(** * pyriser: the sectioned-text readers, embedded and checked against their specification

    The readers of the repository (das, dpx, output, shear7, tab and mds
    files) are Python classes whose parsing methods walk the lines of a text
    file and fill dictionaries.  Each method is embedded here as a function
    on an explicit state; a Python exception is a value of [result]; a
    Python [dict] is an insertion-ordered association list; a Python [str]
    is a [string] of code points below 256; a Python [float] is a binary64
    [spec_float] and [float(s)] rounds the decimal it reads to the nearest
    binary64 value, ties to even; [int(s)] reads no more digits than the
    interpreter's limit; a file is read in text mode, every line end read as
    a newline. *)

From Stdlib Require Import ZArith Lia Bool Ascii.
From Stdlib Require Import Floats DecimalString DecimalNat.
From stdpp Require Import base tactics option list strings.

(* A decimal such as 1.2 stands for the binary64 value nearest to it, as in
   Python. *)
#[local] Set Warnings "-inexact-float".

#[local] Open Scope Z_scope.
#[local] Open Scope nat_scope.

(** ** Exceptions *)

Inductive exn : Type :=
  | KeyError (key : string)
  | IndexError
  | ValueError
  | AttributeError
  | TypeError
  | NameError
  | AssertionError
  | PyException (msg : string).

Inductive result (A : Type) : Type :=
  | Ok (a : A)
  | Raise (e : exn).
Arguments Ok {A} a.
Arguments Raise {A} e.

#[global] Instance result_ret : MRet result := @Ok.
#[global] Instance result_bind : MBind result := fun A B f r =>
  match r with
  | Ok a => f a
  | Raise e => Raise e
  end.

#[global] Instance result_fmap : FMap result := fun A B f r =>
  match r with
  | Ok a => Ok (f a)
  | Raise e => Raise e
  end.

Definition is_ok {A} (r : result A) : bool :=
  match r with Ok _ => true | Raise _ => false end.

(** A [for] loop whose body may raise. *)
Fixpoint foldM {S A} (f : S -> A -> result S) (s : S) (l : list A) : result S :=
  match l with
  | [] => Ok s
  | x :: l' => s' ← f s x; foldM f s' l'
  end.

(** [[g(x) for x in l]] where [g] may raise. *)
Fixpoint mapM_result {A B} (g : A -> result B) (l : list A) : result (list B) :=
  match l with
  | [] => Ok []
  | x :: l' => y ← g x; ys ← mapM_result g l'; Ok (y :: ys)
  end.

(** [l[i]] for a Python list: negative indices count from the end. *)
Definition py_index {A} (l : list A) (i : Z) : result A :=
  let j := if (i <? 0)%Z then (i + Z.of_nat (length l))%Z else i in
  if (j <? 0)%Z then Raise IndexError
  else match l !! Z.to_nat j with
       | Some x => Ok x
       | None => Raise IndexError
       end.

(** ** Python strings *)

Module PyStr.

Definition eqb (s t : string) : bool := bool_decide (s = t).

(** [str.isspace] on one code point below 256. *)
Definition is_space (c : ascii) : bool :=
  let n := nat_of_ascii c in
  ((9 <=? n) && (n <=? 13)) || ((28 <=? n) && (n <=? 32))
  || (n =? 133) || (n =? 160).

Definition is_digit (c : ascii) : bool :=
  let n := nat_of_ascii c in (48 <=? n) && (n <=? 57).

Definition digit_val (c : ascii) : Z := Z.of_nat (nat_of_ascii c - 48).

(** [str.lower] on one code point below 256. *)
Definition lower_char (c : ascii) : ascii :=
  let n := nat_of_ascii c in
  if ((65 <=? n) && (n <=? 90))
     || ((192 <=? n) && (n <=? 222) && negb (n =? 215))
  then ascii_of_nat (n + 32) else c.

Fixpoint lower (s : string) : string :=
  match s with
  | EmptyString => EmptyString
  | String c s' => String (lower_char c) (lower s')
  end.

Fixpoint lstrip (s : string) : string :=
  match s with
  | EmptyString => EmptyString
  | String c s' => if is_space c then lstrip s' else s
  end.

━━━━━━━━━━━━━━━━━━━━━━━━━━━━━━

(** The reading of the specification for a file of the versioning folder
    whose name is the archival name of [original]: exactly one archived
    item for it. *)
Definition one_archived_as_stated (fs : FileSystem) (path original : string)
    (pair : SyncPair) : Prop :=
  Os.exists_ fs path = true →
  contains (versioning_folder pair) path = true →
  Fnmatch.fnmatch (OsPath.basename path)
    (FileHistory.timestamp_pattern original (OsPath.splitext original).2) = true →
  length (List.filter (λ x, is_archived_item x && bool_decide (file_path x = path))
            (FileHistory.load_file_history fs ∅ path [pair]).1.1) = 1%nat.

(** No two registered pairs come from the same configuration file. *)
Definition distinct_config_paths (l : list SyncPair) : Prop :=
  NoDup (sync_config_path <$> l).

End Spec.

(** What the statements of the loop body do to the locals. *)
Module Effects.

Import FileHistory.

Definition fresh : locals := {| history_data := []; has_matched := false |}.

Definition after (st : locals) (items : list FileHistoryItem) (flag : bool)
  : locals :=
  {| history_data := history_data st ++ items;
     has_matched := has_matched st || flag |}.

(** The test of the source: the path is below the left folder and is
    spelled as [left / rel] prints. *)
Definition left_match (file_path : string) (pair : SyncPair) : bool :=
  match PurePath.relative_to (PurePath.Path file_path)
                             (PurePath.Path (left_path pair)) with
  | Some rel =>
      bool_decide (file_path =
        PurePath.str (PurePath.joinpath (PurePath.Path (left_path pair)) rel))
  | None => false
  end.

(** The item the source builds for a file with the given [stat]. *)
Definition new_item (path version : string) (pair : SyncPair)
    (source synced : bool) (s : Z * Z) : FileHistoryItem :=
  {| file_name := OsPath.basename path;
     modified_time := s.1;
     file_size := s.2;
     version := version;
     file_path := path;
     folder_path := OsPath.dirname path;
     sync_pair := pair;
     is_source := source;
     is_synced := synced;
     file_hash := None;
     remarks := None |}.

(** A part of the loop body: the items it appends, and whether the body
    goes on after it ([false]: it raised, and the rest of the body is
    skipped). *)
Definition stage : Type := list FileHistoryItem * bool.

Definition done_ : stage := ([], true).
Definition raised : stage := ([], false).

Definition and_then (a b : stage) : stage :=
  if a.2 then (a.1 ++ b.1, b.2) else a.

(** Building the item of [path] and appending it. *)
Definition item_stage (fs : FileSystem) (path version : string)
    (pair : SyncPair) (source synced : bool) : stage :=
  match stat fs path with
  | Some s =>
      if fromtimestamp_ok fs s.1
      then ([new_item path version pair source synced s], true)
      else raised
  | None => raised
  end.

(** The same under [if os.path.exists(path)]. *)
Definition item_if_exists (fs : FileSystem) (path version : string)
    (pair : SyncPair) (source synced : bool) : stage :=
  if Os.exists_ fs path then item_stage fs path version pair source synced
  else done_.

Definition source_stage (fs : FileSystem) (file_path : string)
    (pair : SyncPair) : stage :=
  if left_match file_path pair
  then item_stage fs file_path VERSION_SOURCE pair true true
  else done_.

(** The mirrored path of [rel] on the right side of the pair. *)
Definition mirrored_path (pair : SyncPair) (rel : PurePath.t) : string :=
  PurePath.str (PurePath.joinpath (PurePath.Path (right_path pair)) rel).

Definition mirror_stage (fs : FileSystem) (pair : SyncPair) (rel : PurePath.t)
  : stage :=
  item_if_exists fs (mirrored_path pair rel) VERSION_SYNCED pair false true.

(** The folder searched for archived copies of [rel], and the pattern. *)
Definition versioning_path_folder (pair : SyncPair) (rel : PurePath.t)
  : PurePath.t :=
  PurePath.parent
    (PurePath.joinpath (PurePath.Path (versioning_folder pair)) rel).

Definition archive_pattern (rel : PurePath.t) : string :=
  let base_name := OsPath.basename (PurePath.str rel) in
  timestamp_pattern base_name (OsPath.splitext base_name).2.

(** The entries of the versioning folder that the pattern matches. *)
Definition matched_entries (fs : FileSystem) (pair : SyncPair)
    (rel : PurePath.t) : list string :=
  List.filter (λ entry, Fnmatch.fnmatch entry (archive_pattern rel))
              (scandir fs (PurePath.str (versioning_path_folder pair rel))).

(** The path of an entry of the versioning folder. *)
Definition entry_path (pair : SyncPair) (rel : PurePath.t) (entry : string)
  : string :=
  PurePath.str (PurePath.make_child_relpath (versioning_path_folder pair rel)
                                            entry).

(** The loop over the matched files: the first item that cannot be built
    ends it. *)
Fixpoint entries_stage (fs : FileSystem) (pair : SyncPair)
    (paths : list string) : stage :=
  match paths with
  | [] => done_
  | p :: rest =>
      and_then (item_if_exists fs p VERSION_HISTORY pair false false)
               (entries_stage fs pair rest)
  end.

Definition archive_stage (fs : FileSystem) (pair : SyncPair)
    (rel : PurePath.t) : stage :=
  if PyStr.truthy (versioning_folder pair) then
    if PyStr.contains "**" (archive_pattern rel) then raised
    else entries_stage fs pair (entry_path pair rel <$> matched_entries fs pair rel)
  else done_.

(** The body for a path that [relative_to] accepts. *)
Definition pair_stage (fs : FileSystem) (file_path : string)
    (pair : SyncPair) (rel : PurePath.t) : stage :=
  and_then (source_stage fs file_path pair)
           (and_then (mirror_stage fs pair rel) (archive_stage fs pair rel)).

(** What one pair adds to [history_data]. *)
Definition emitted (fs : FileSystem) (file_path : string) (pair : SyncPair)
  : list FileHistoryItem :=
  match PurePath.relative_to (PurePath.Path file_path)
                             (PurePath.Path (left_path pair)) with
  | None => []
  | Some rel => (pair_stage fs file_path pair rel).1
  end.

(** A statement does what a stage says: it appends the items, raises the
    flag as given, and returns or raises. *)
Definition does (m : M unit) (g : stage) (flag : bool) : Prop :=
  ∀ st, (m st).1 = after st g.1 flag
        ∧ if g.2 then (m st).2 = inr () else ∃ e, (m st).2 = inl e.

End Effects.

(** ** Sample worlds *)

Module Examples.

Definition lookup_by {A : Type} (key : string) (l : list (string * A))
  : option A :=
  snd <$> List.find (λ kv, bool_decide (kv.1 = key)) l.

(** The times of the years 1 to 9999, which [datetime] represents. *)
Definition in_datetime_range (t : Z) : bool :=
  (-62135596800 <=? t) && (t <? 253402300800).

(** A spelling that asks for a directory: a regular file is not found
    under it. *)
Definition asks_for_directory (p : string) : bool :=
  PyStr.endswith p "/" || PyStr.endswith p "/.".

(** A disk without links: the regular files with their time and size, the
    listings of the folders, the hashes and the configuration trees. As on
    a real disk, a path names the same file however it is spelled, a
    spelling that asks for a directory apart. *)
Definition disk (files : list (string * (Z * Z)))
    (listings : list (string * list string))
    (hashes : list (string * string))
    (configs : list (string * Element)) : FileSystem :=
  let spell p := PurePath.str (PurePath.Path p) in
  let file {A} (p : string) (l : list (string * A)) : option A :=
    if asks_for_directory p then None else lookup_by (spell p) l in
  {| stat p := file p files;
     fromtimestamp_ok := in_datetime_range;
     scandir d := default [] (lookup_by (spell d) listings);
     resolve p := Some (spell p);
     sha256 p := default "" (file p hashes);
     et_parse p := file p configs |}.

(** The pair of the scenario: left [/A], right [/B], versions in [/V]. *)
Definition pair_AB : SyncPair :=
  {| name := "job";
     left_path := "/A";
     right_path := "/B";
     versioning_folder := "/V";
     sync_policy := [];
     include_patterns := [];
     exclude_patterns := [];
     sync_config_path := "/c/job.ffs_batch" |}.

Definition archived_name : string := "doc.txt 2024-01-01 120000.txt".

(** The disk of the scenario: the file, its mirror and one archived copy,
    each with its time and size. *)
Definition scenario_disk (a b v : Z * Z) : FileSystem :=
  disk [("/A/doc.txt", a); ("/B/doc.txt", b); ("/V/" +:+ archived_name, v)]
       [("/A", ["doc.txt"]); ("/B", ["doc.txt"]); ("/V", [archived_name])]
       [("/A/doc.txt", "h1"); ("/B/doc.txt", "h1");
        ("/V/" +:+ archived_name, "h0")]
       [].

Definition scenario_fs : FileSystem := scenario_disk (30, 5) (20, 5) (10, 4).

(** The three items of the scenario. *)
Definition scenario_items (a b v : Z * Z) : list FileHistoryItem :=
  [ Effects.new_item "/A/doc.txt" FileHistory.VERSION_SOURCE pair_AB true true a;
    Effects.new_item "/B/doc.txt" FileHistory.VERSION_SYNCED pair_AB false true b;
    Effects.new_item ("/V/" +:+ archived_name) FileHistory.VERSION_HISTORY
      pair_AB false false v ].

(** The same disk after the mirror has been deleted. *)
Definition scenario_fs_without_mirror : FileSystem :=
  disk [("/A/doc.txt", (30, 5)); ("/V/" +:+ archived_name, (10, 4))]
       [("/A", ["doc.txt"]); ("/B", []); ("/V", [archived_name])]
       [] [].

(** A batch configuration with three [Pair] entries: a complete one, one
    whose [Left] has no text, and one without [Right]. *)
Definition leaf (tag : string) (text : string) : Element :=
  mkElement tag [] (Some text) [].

━━━━━━━━━━━━━━━━━━━━━━━━━━━━━━

**TASK REQUIREMENTS**
Search the records line by line for the word "else" and copy every line where it appears.

**EXERCISE OUTPUT**
  let j := if (i <? 0)%Z then (i + Z.of_nat (length l))%Z else i in
  else match l !! Z.to_nat j with
  then ascii_of_nat (n + 32) else c.
  | String c s' => if is_space c then lstrip s' else s
  if a.2 then (a.1 ++ b.1, b.2) else a.
      else raised
  else done_.
  else done_.
    else entries_stage fs pair (entry_path pair rel <$> matched_entries fs pair rel)
  else done_.
        ∧ if g.2 then (m st).2 = inr () else ∃ e, (m st).2 = inl e.
    if asks_for_directory p then None else lookup_by (spell p) l in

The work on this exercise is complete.